-- INSTRUCTIONS FOR THE TASK --
Your answer must be every line below, repeated exactly.

-- THE DATA --

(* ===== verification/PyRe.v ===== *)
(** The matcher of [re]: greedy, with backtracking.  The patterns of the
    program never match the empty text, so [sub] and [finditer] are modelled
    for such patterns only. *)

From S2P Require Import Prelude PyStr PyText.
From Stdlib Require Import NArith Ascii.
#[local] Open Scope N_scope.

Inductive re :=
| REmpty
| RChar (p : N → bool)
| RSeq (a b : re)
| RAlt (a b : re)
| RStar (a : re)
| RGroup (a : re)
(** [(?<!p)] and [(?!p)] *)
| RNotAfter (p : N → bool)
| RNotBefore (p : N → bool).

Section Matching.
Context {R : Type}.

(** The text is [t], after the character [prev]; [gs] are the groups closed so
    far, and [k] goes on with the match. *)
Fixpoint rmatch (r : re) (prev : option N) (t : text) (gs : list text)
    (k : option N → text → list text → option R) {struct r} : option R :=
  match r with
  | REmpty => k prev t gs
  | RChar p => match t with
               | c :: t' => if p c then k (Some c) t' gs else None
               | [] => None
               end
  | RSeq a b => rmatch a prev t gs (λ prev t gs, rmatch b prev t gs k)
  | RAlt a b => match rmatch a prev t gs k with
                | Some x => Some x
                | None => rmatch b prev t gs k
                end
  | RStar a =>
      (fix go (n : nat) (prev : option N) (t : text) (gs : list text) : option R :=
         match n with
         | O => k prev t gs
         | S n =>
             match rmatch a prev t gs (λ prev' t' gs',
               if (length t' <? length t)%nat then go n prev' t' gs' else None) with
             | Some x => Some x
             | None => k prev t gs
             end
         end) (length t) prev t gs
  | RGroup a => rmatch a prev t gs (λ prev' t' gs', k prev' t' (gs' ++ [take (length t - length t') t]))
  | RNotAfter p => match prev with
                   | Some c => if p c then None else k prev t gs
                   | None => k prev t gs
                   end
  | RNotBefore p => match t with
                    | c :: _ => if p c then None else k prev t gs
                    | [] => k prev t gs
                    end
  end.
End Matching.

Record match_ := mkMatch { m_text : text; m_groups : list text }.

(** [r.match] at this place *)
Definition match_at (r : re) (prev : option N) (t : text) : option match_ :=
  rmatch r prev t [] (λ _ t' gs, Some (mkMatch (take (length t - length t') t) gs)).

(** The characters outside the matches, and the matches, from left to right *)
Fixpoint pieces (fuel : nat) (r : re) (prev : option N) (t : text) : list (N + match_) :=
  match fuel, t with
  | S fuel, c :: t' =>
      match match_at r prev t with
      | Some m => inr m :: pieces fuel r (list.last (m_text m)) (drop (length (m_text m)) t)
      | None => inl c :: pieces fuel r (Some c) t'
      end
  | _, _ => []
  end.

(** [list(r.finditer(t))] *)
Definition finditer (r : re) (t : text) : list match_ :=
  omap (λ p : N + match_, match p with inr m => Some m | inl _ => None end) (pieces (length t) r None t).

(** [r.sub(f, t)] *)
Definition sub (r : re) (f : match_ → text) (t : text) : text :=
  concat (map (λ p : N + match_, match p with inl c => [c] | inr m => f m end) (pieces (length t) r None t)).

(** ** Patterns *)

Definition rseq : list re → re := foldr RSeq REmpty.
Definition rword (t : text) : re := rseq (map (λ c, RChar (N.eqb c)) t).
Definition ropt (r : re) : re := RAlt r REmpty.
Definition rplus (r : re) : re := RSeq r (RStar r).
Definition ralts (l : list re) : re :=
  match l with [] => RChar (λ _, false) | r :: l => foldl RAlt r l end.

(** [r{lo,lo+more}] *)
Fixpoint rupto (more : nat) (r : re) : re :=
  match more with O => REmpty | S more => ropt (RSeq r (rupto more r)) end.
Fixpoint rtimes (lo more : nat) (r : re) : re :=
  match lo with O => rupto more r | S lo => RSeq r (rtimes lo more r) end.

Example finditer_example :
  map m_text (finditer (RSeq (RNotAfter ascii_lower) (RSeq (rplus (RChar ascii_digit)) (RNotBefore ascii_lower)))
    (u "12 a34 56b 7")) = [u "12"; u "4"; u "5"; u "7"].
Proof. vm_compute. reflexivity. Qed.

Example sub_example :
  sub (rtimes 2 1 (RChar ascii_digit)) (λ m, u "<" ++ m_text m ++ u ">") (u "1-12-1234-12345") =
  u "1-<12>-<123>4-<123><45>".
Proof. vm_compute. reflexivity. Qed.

-- ANSWER SECTION --
(* ===== verification/PyRe.v ===== *)
(** The matcher of [re]: greedy, with backtracking.  The patterns of the
    program never match the empty text, so [sub] and [finditer] are modelled
    for such patterns only. *)

From S2P Require Import Prelude PyStr PyText.
From Stdlib Require Import NArith Ascii.
#[local] Open Scope N_scope.

Inductive re :=
| REmpty
| RChar (p : N → bool)
| RSeq (a b : re)
| RAlt (a b : re)
| RStar (a : re)
| RGroup (a : re)
(** [(?<!p)] and [(?!p)] *)
| RNotAfter (p : N → bool)
| RNotBefore (p : N → bool).

Section Matching.
Context {R : Type}.

(** The text is [t], after the character [prev]; [gs] are the groups closed so
    far, and [k] goes on with the match. *)
Fixpoint rmatch (r : re) (prev : option N) (t : text) (gs : list text)
    (k : option N → text → list text → option R) {struct r} : option R :=
  match r with
  | REmpty => k prev t gs
  | RChar p => match t with
               | c :: t' => if p c then k (Some c) t' gs else None
               | [] => None
               end
  | RSeq a b => rmatch a prev t gs (λ prev t gs, rmatch b prev t gs k)
  | RAlt a b => match rmatch a prev t gs k with
                | Some x => Some x
                | None => rmatch b prev t gs k
                end
  | RStar a =>
      (fix go (n : nat) (prev : option N) (t : text) (gs : list text) : option R :=
         match n with
         | O => k prev t gs
         | S n =>
             match rmatch a prev t gs (λ prev' t' gs',
               if (length t' <? length t)%nat then go n prev' t' gs' else None) with
             | Some x => Some x
             | None => k prev t gs
             end
         end) (length t) prev t gs
  | RGroup a => rmatch a prev t gs (λ prev' t' gs', k prev' t' (gs' ++ [take (length t - length t') t]))
  | RNotAfter p => match prev with
                   | Some c => if p c then None else k prev t gs
                   | None => k prev t gs
                   end
  | RNotBefore p => match t with
                    | c :: _ => if p c then None else k prev t gs
                    | [] => k prev t gs
                    end
  end.
End Matching.

Record match_ := mkMatch { m_text : text; m_groups : list text }.

(** [r.match] at this place *)
Definition match_at (r : re) (prev : option N) (t : text) : option match_ :=
  rmatch r prev t [] (λ _ t' gs, Some (mkMatch (take (length t - length t') t) gs)).

(** The characters outside the matches, and the matches, from left to right *)
Fixpoint pieces (fuel : nat) (r : re) (prev : option N) (t : text) : list (N + match_) :=
  match fuel, t with
  | S fuel, c :: t' =>
      match match_at r prev t with
      | Some m => inr m :: pieces fuel r (list.last (m_text m)) (drop (length (m_text m)) t)
      | None => inl c :: pieces fuel r (Some c) t'
      end
  | _, _ => []
  end.

(** [list(r.finditer(t))] *)
Definition finditer (r : re) (t : text) : list match_ :=
  omap (λ p : N + match_, match p with inr m => Some m | inl _ => None end) (pieces (length t) r None t).

(** [r.sub(f, t)] *)
Definition sub (r : re) (f : match_ → text) (t : text) : text :=
  concat (map (λ p : N + match_, match p with inl c => [c] | inr m => f m end) (pieces (length t) r None t)).

(** ** Patterns *)

Definition rseq : list re → re := foldr RSeq REmpty.
Definition rword (t : text) : re := rseq (map (λ c, RChar (N.eqb c)) t).
Definition ropt (r : re) : re := RAlt r REmpty.
Definition rplus (r : re) : re := RSeq r (RStar r).
Definition ralts (l : list re) : re :=
  match l with [] => RChar (λ _, false) | r :: l => foldl RAlt r l end.

(** [r{lo,lo+more}] *)
Fixpoint rupto (more : nat) (r : re) : re :=
  match more with O => REmpty | S more => ropt (RSeq r (rupto more r)) end.
Fixpoint rtimes (lo more : nat) (r : re) : re :=
  match lo with O => rupto more r | S lo => RSeq r (rtimes lo more r) end.

Example finditer_example :
  map m_text (finditer (RSeq (RNotAfter ascii_lower) (RSeq (rplus (RChar ascii_digit)) (RNotBefore ascii_lower)))
    (u "12 a34 56b 7")) = [u "12"; u "4"; u "5"; u "7"].
Proof. vm_compute. reflexivity. Qed.

Example sub_example :
  sub (rtimes 2 1 (RChar ascii_digit)) (λ m, u "<" ++ m_text m ++ u ">") (u "1-12-1234-12345") =
  u "1-<12>-<123>4-<123><45>".
Proof. vm_compute. reflexivity. Qed.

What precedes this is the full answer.